TASK GOAL | A single number is the answer here: the count of lines in the records below in which the word "Import" appears.
++++ MATERIAL SHOWN
(** X12.  On an idle hook (no count-in showing, no timer pending)
    [start(true)] raises the count-in display and nothing ever moves it:
    however long the session runs, the indicator shows "get ready" with
    the number [preRollTotal + 1], one more than the bars' worth of
    beats, and never the beat dots. *)
Theorem countdown_never_starts h now clock :
  isPreRoll h = false ->
  timers h = ∅ ->
  MetronomeControls.indicatorOf (run clock (start (render h) true now h))
  = MetronomeControls.GetReady (timeSignature h * DEFAULT_preRollBars + 1).
Proof.
  intros Hidle He.
  set (r := render h).
  assert (Hr : r_isPreRoll r = false) by exact Hidle.
  destruct (start_timer r true now h He) as (id & Hid & Ht).
  destruct (run_stays_normal r clock _ id Hr Hid Ht) as [Hflag _].
  destruct (run_normal_frame r clock _ id Hr Hid Ht) as [Hbeat Hsig].
  unfold MetronomeControls.indicatorOf, MetronomeControls.beatIndicator.
  rewrite Hflag, Hbeat, Hsig. unfold start.
  match goal with
  | |- context [scheduleNextBeat r now ?h0] =>
      destruct (scheduleNextBeat_stays_normal r now h0 Hr) as [-> _];
      destruct (scheduleNextBeat_normal_frame r now h0 Hr) as [-> ->]
  end.
  cbn. f_equal. lia.
Qed.

Lemma fmap_all_same {A B : Type} (f : A -> B) (x : B) (l : list A) :
  Forall (fun a => f a = x) l -> f <$> l = replicate (length l) x.
Proof.
  induction 1 as [|a l Ha _ IH]; cbn; [reflexivity|].
  rewrite Ha, IH. reflexivity.
Qed.

Lemma beatDots_lit (timeSignature currentBeat : Z) :
  (1 <= currentBeat <= timeSignature)%Z ->
  MetronomeControls.beatDots timeSignature currentBeat
  = replicate (Z.to_nat (currentBeat - 1)) MetronomeControls.DotOff
    ++ (if (currentBeat =? 1)%Z
        then MetronomeControls.DotAccent else MetronomeControls.DotBeat)
    :: replicate (Z.to_nat (timeSignature - currentBeat))
         MetronomeControls.DotOff.
Proof.
  intros Hcb. unfold MetronomeControls.beatDots.
  replace timeSignature
    with ((currentBeat - 1) + (1 + (timeSignature - currentBeat)))%Z at 1
    by lia.
  rewrite seqZ_app by lia.
  rewrite (seqZ_cons _ (1 + _)) by lia.
  rewrite fmap_app, fmap_cons.
  rewrite (fmap_all_same _ MetronomeControls.DotOff (seqZ 0 _)).
  2:{ apply Forall_seqZ. intros i Hi.
      replace (currentBeat =? i + 1)%Z with false
        by (symmetry; apply Z.eqb_neq; lia).
      reflexivity. }
  rewrite (fmap_all_same _ MetronomeControls.DotOff (seqZ _ _)).
  2:{ apply Forall_seqZ. intros i Hi.
      replace (currentBeat =? i + 1)%Z with false
        by (symmetry; apply Z.eqb_neq; lia).
      reflexivity. }
  rewrite !length_seqZ.
  replace (currentBeat =? 0 + (currentBeat - 1) + 1)%Z with true
    by (symmetry; apply Z.eqb_eq; lia).
  replace (0 + (currentBeat - 1) =? 0)%Z with (currentBeat =? 1)%Z
    by (destruct (Z.eqb_spec currentBeat 1);
        [symmetry; apply Z.eqb_eq | symmetry; apply Z.eqb_neq]; lia).
  do 3 f_equal. lia.
Qed.
(** * CLIP: the conversation session and continuation engine of [index.js]

    A shallow embedding of the session state, the record store, the history
    index and the continuation resolver of the command-line chat client, and
    the properties of them that the specification states.

    Conventions of the embedding.
    - The module-level [let] variables of [index.js] are the fields of the
      record [state]; every function that assigns them is a function
      [state -> state] (with a result in front where the source returns or
      prints one).
    - The files under [~/.clipai] are the field [fs] of the state.  A JSON
      file is modelled by what [JSON.parse] makes of it: [Corrupt] when it
      throws, [Parsed v] when it returns the value [v] of the shape the
      program writes.  A directory is the list of its [<id>.json] entries in
      the order [readdirSync] enumerates them, keyed by [<id>]; files without
      the [.json] suffix are skipped by the source and are not represented.
      The directories exist ([ensureSecureDirectories] runs before
      [startCLI]) and writes succeed.
    - [Date.now()] is an argument [now : Z] of each function that reads the
      clock, one argument per call.
    - A JavaScript string is a [string]; [string | null] is [option string];
      truthiness of a string is non-emptiness.
    - A number that [parseInt] returns is a [jsnum]: a double with an
      integer value, an infinity or [NaN]; reading a numeral and subtracting
      round to the nearest double.
    - The first part embeds the session, the store and the resolver; of
      [handlePrompt] it keeps what the function does to the session once
      the answer of the service is known.  The second part embeds the rest:
      the prompt, the recalled command lines ([saveHistory]), the request,
      the retries and the reading of the stream.  What the terminal shows
      is not embedded. *)

From Stdlib Require Import ZArith Ascii Permutation Sorted.
From stdpp Require Import gmap strings list fin_maps pretty sorting.
(** One [setdefault(...).append(...)] on the groups of the paths seen so
    far. *)
Lemma setdefault_append_groups ks done p :
  NoDup ks ->
  setdefault_append ((fun k => (k, paths_in k done)) <$> ks) (PyPath.dirname p) p
  = ((fun k => (k, paths_in k (done ++ [p]))) <$> ks)
    ++ (if bool_decide (PyPath.dirname p ∈ ks) then []
        else [(PyPath.dirname p, [p])]).
Proof.
  induction ks as [|k ks IH]; intros Hnd.
  - reflexivity.
  - apply NoDup_cons in Hnd as [Hk Hnd].
    rewrite !fmap_cons. cbn [setdefault_append].
    destruct (String.eqb_spec k (PyPath.dirname p)) as [Heq|Hne].
    + rewrite bool_decide_eq_true_2 by (rewrite <- Heq; left).
      rewrite app_nil_r, paths_in_snoc, decide_True by congruence.
      f_equal. apply list_fmap_ext. intros i k' Hk'.
      rewrite paths_in_snoc, decide_False, app_nil_r; [reflexivity|].
      intros Heq'. apply Hk. rewrite Heq, Heq'.
      eapply list_elem_of_lookup_2. exact Hk'.
    + rewrite (IH Hnd), paths_in_snoc, decide_False, app_nil_r by congruence.
      destruct (bool_decide_reflect (PyPath.dirname p ∈ ks)) as [Hin|Hnin].
      * rewrite bool_decide_eq_true_2 by (right; exact Hin). reflexivity.
      * rewrite bool_decide_eq_false_2; [reflexivity|].
        rewrite elem_of_cons. intros [Heq|Hin]; [congruence|tauto].
Qed.

Lemma paths_in_none k done :
  k ∉ PyPath.dirname <$> done -> paths_in k done = [].
Proof.
  intros Hk. unfold paths_in. induction done as [|p done IH].
  - reflexivity.
  - rewrite fmap_cons, not_elem_of_cons in Hk. destruct Hk as [Hne Hk].
    rewrite filter_cons, decide_False by congruence. apply IH. exact Hk.
Qed.

Lemma group_step done p :
  setdefault_append
    ((fun k => (k, paths_in k done))
       <$> first_occurrences (PyPath.dirname <$> done))
    (PyPath.dirname p) p
  = (fun k => (k, paths_in k (done ++ [p])))
      <$> first_occurrences (PyPath.dirname <$> (done ++ [p])).
Proof.
  rewrite setdefault_append_groups by apply first_occurrences_NoDup.
  rewrite (fmap_app PyPath.dirname done [p]).
  change (PyPath.dirname <$> [p]) with [PyPath.dirname p].
  rewrite first_occurrences_snoc.
  destruct (bool_decide_reflect (PyPath.dirname p ∈ PyPath.dirname <$> done))
    as [Hin|Hnin].
  - rewrite bool_decide_eq_true_2 by (apply first_occurrences_elem; exact Hin).
    apply app_nil_r.
  - rewrite bool_decide_eq_false_2
      by (rewrite first_occurrences_elem; exact Hnin).
    rewrite fmap_app. f_equal. cbn [fmap list_fmap]. f_equal. f_equal.
    rewrite paths_in_snoc, decide_True by reflexivity.
    rewrite (paths_in_none _ _ Hnin). reflexivity.
Qed.

Lemma group_fold done rest :
  foldl (fun groups path => setdefault_append groups (PyPath.dirname path) path)
    ((fun k => (k, paths_in k done))
       <$> first_occurrences (PyPath.dirname <$> done)) rest
  = (fun k => (k, paths_in k (done ++ rest)))
      <$> first_occurrences (PyPath.dirname <$> (done ++ rest)).
Proof.
  revert done. induction rest as [|p rest IH]; intros done.
  - rewrite app_nil_r. reflexivity.
  - cbn [foldl]. rewrite group_step, IH, <- app_assoc. reflexivity.
Qed.

(** The loop of [group_csvs_by_subdir], as a whole. *)
Lemma group_csvs_by_subdir_eq csv_paths :
  group_csvs_by_subdir csv_paths
  = (fun k => (k, paths_in k csv_paths))
      <$> first_occurrences (PyPath.dirname <$> csv_paths).
Proof. unfold group_csvs_by_subdir. apply (group_fold [] csv_paths). Qed.

Lemma paths_in_nonempty p csv_paths :
  p ∈ csv_paths -> paths_in (PyPath.dirname p) csv_paths <> [].
Proof.
  intros Hp Hnil.
  assert (p ∈ paths_in (PyPath.dirname p) csv_paths) as Hin
    by (apply list_elem_of_filter; split; [reflexivity|exact Hp]).
  rewrite Hnil in Hin. apply elem_of_nil in Hin. exact Hin.
Qed.

(** X16: the groups are the directories of the paths, in the order in which
    they first occur, each with the paths that lie in it, in the order of
    the list; so the directories are distinct, no group is empty and every
    path is in the group of its directory. *)
Theorem group_csvs_by_subdir_groups (csv_paths : list string) :
  group_csvs_by_subdir csv_paths
  = (fun k => (k, paths_in k csv_paths))
      <$> first_occurrences (PyPath.dirname <$> csv_paths) /\
  NoDup (group_csvs_by_subdir csv_paths).*1 /\
  Forall (fun g : string * list string => g.2 <> []) (group_csvs_by_subdir csv_paths) /\
  Forall (fun path =>
            exists files,
              (PyPath.dirname path, files) ∈ group_csvs_by_subdir csv_paths /\
              path ∈ files) csv_paths.
Proof.
  split; [apply group_csvs_by_subdir_eq|].
  rewrite group_csvs_by_subdir_eq. split; [|split].
  - rewrite <- list_fmap_compose.
    rewrite (list_fmap_ext _ id (first_occurrences (PyPath.dirname <$> csv_paths)))
      by (intros; reflexivity).
    rewrite list_fmap_id. apply first_occurrences_NoDup.
  - apply Forall_fmap, Forall_forall. intros k Hk.
    change (paths_in k csv_paths <> []).
    apply first_occurrences_elem, list_elem_of_fmap in Hk as (p & -> & Hp).
    apply paths_in_nonempty. exact Hp.
  - apply Forall_forall. intros p Hp.
    exists (paths_in (PyPath.dirname p) csv_paths). split.
    + apply list_elem_of_fmap. exists (PyPath.dirname p). split; [reflexivity|].
      apply first_occurrences_elem, list_elem_of_fmap. exists p. split; [reflexivity|exact Hp].
    + apply list_elem_of_filter. split; [reflexivity|exact Hp].
Qed.

(* ===================================================================== *)
(** * Sorted lists and directory names *)
(* ===================================================================== *)

(** ** The order of [sorted] is transitive *)

Lemma str_compare_trans a b c :
  String.compare a b <> Gt -> String.compare b c <> Gt ->
  String.compare a c <> Gt.
Proof.
  revert b c. induction a as [|x a IH]; intros b c Hab Hbc.
  - destruct c; discriminate.
  - destruct b as [|y b]; [cbn [String.compare] in Hab; congruence|].
    destruct c as [|z c]; [cbn [String.compare] in Hbc; congruence|].
    cbn [String.compare] in *. unfold Ascii.compare in *.
    destruct (N.compare_spec (N_of_ascii x) (N_of_ascii y)) as [Hxy|Hxy|Hxy];
      [| |congruence];
      destruct (N.compare_spec (N_of_ascii y) (N_of_ascii z)) as [Hyz|Hyz|Hyz];
      try congruence.
    + rewrite Hxy, Hyz, N.compare_refl. eapply IH; eassumption.
    + rewrite Hxy, (proj2 (N.compare_lt_iff _ _) Hyz). discriminate.
    + rewrite <- Hyz, (proj2 (N.compare_lt_iff _ _) Hxy). discriminate.
    + rewrite (proj2 (N.compare_lt_iff _ _) (N.lt_trans _ _ _ Hxy Hyz)).
      discriminate.
Qed.

Lemma str_le_compare a b : str_le a b <-> String.compare a b <> Gt.
Proof.
  unfold str_le, String.leb. destruct (String.compare a b); cbn; split;
    try congruence; try tauto; intros _; discriminate.
Qed.

#[global] Instance str_le_trans : Transitive str_le.
Proof.
  intros a b c Hab Hbc. apply str_le_compare.
  eapply str_compare_trans; apply str_le_compare; eassumption.
Qed.



(** ** Directory names *)







Lemma join_app d f : exists x, PyPath.join d f = x +:+ f.
Proof.
  unfold PyPath.join. destruct (PyStr.startswith f "/").
  - exists EmptyString. rewrite append_nil_l. reflexivity.
  - destruct (String.eqb d EmptyString || PyStr.endswith d "/").
    + exists d. reflexivity.
    + exists (d +:+ "/"). rewrite append_assoc. reflexivity.
Qed.


(* ===================================================================== *)
(** * What find_csvs finds and how it is grouped *)
(* ===================================================================== *)

(** ** What the glob finds *)

Lemma glob_kernel_traces_elem fs variant_dir path :
  path ∈ glob_kernel_traces fs variant_dir
  <-> exists sub name,
        sub ∈ scandir fs variant_dir /\ glob_star sub = true /\
        name ∈ scandir fs (PyPath.join variant_dir sub) /\
        glob_kernel_trace name = true /\
        path = PyPath.join (PyPath.join variant_dir sub) name.
Proof.
  unfold glob_kernel_traces. rewrite list_elem_of_bind. split.
  - intros (sub & Hp & Hsub).
    apply list_elem_of_filter in Hsub as [Hstar Hsub].
    apply list_elem_of_fmap in Hp as (name & -> & Hname).
    apply list_elem_of_filter in Hname as [Hglob Hname].
    exists sub, name. apply Is_true_true in Hstar, Hglob. tauto.
  - intros (sub & name & Hsub & Hstar & Hname & Hglob & ->).
    exists sub. split.
    + apply list_elem_of_fmap. exists name. split; [reflexivity|].
      apply list_elem_of_filter. split; [apply Is_true_true; exact Hglob|exact Hname].
    + apply list_elem_of_filter. split; [apply Is_true_true; exact Hstar|exact Hsub].
Qed.

(** X17: [find_csvs] returns, in sorted order and as often as the listings
    name them, the paths [<variant_dir>/<sub>/<name>] of the names that end
    with [_kernel_trace.csv] one level below the variant directory, names
    that start with a dot left out at both levels. *)
Theorem find_csvs_found (fs : gmap string node) (variant_dir : string) :
  glob_magic variant_dir = false ->
  Sorted str_le (find_csvs fs variant_dir) /\
  find_csvs fs variant_dir ≡ₚ glob_kernel_traces fs variant_dir /\
  forall path,
    path ∈ find_csvs fs variant_dir
    <-> exists sub name,
          sub ∈ scandir fs variant_dir /\
          PyStr.startswith sub "." = false /\
          name ∈ scandir fs (PyPath.join variant_dir sub) /\
          PyStr.startswith name "." = false /\
          PyStr.endswith name "_kernel_trace.csv" = true /\
          path = PyPath.join (PyPath.join variant_dir sub) name.
Proof.
  intros _. unfold find_csvs.
  destruct (sorted_Sorted (glob_kernel_traces fs variant_dir)) as [Hs Hp].
  split; [exact Hs|]. split; [exact Hp|].
  intros path. rewrite Hp, glob_kernel_traces_elem.
  split; intros (sub & name & H).
  - exists sub, name. unfold glob_star, glob_kernel_trace in H.
    destruct H as (Hsub & Hstar & Hname & Hglob & ->).
    apply negb_true_iff in Hstar.
    apply andb_true_iff in Hglob as [Hdot Hend].
    apply negb_true_iff in Hdot. tauto.
  - exists sub, name. unfold glob_star, glob_kernel_trace.
    destruct H as (Hsub & Hstar & Hname & Hdot & Hend & ->).
    rewrite Hstar, Hdot, Hend. cbn [negb andb]. tauto.
Qed.

Lemma find_csvs_found_witness :
  Sorted str_le (find_csvs Examples.fs "/prof/p2048_ub512_b512") /\
  find_csvs Examples.fs "/prof/p2048_ub512_b512"
    ≡ₚ glob_kernel_traces Examples.fs "/prof/p2048_ub512_b512" /\
  forall path,
    path ∈ find_csvs Examples.fs "/prof/p2048_ub512_b512"
    <-> exists sub name,
          sub ∈ scandir Examples.fs "/prof/p2048_ub512_b512" /\
          PyStr.startswith sub "." = false /\
          name ∈ scandir Examples.fs (PyPath.join "/prof/p2048_ub512_b512" sub) /\
          PyStr.startswith name "." = false /\
          PyStr.endswith name "_kernel_trace.csv" = true /\
          path = PyPath.join (PyPath.join "/prof/p2048_ub512_b512" sub) name.
Proof.
  apply (find_csvs_found Examples.fs "/prof/p2048_ub512_b512").
  vm_compute. reflexivity.
Defined.





(* ===================================================================== *)
(** * Discovery, and the generator inside the loop of main *)
(* ===================================================================== *)

(** ** Discovery *)







(** ** The generator and the loop of [main] *)

Lemma isdir_insert_file fs path recs q :
  isdir fs path = false ->
  isdir (<[path := FileN recs]> fs) q = isdir fs q.
Proof.
  intros Hp. unfold isdir in *. destruct (decide (q = path)) as [->|Hne].
  - rewrite lookup_insert_eq. symmetry. exact Hp.
  - rewrite lookup_insert_ne by congruence. reflexivity.
Qed.

Lemma isdir_insert_dir fs path children children' q :
  fs !! path = Some (DirN children) ->
  isdir (<[path := DirN children']> fs) q = isdir fs q.
Proof.
  intros Hp. unfold isdir. destruct (decide (q = path)) as [->|Hne].
  - rewrite lookup_insert_eq, Hp. reflexivity.
  - rewrite lookup_insert_ne by congruence. reflexivity.
Qed.

(** Handling one variant directory creates and removes no directory. *)
Lemma main_variant_isdir cfg w name g p ub b q :
  VARIANT_DIR_RE_match name = Some g ->
  isdir (w_fs (main_variant cfg w (PyPath.join (root cfg) name, p, ub, b))) q
  = isdir (w_fs w) q.
Proof.
  intros Hm. revert q.
  eapply (main_variant_invariant cfg
            (fun w' => forall q, isdir (w_fs w') q = isdir (w_fs w) q)).
  - intros w' d Hw'. exact Hw'.
  - intros w' name' g' p' ub' b' subdir files fs1 _ Hw' Hopen q. cbn [w_fs].
    apply open_write_inv in Hopen as (Hnodir & children & Hparent & ->).
    rewrite isdir_insert_file.
    + rewrite isdir_insert_file.
      * rewrite (isdir_insert_dir _ _ children) by exact Hparent. apply Hw'.
      * rewrite (isdir_insert_dir _ _ children) by exact Hparent. exact Hnodir.
    + rewrite isdir_insert_file.
      * rewrite (isdir_insert_dir _ _ children) by exact Hparent. exact Hnodir.
      * rewrite (isdir_insert_dir _ _ children) by exact Hparent. exact Hnodir.
  - exact Hm.
  - intros q. reflexivity.
Qed.

Lemma variant_of_entry_isdir fs fs' root name :
  isdir fs' (PyPath.join root name) = isdir fs (PyPath.join root name) ->
  variant_of_entry fs' root name = variant_of_entry fs root name.
Proof. intros H. unfold variant_of_entry. rewrite H. reflexivity. Qed.
(** * redis-promise-lock: a shallow embedding of [src/lock.ts]

    [lock.ts] carries two revisions of the class [Lock], one after the
    other.  Both are embedded, each in a module of its own ([Lock1] for the
    first, [Lock2] for the second), and the properties of the specification
    are stated against them.

    The class talks to three things outside itself: the redis client
    ([setNX], [expire], [del]), the timer ([sleep]) and the clock
    ([new Date()]).  They are kept abstract: a client and a host are records
    of functions over a world of any type, and every effect of a run is
    written to a trace, much as [jest.fn] records the calls of a mock. *)

From Stdlib Require Import String Ascii List ZArith QArith Qround Lia Bool.
From stdpp Require Import gmap strings.
Import ListNotations.

Local Open Scope string_scope.

(** ** JavaScript values *)

(** A JavaScript number: not-a-number, the two infinities, or a finite value.
    Finite values are exact rationals; no rounding is modelled. *)
Inductive JsNum : Type :=
| NaN
| PInf
| NInf
| Fin (q : Q).

(** The values a caller can put where the types ask for a string or a
    number.  [JObject] stands for any object, array or function: truthy,
    and neither a string nor a number. *)
Inductive JsVal : Type :=
| JUndefined
| JNull
| JBool (b : bool)
| JNum (n : JsNum)
| JStr (s : string)
| JObject.

Definition Qltb (x y : Q) : bool := (Qnum x * QDen y <? Qnum y * QDen x)%Z.

Definition Qzerob (x : Q) : bool := (Qnum x =? 0)%Z.

(** [n > 0] *)
Definition num_gt0 (n : JsNum) : bool :=
  match n with
  | NaN => false
  | PInf => true
  | NInf => false
  | Fin q => Qltb 0 q
  end.

(** [n >= 0] *)
Definition num_ge0 (n : JsNum) : bool :=
  match n with
  | NaN => false
  | PInf => true
  | NInf => false
  | Fin q => negb (Qltb q 0)
  end.

(** [n !== 0] *)
Definition num_neq0 (n : JsNum) : bool :=
  match n with
  | Fin q => negb (Qzerob q)
  | _ => true
  end.

(** Truthiness of a number: every number but [0] and [NaN]. *)
Definition num_truthy (n : JsNum) : bool :=
  match n with
  | NaN => false
  | Fin q => negb (Qzerob q)
  | _ => true
  end.

(** [counter < limit].  The counter counts the rounds of a loop from 0 and
    is kept exact. *)
Definition counter_lt (counter : nat) (limit : JsNum) : bool :=
  match limit with
  | NaN => false
  | PInf => true
  | NInf => false
  | Fin q => Qltb (inject_Z (Z.of_nat counter)) q
  end.

Definition str_empty (s : string) : bool :=
  match s with
  | EmptyString => true
  | String _ _ => false
  end.

Definition truthy (v : JsVal) : bool :=
  match v with
  | JUndefined => false
  | JNull => false
  | JBool b => b
  | JNum n => num_truthy n
  | JStr s => negb (str_empty s)
  | JObject => true
  end.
++++++++
RESULT | 5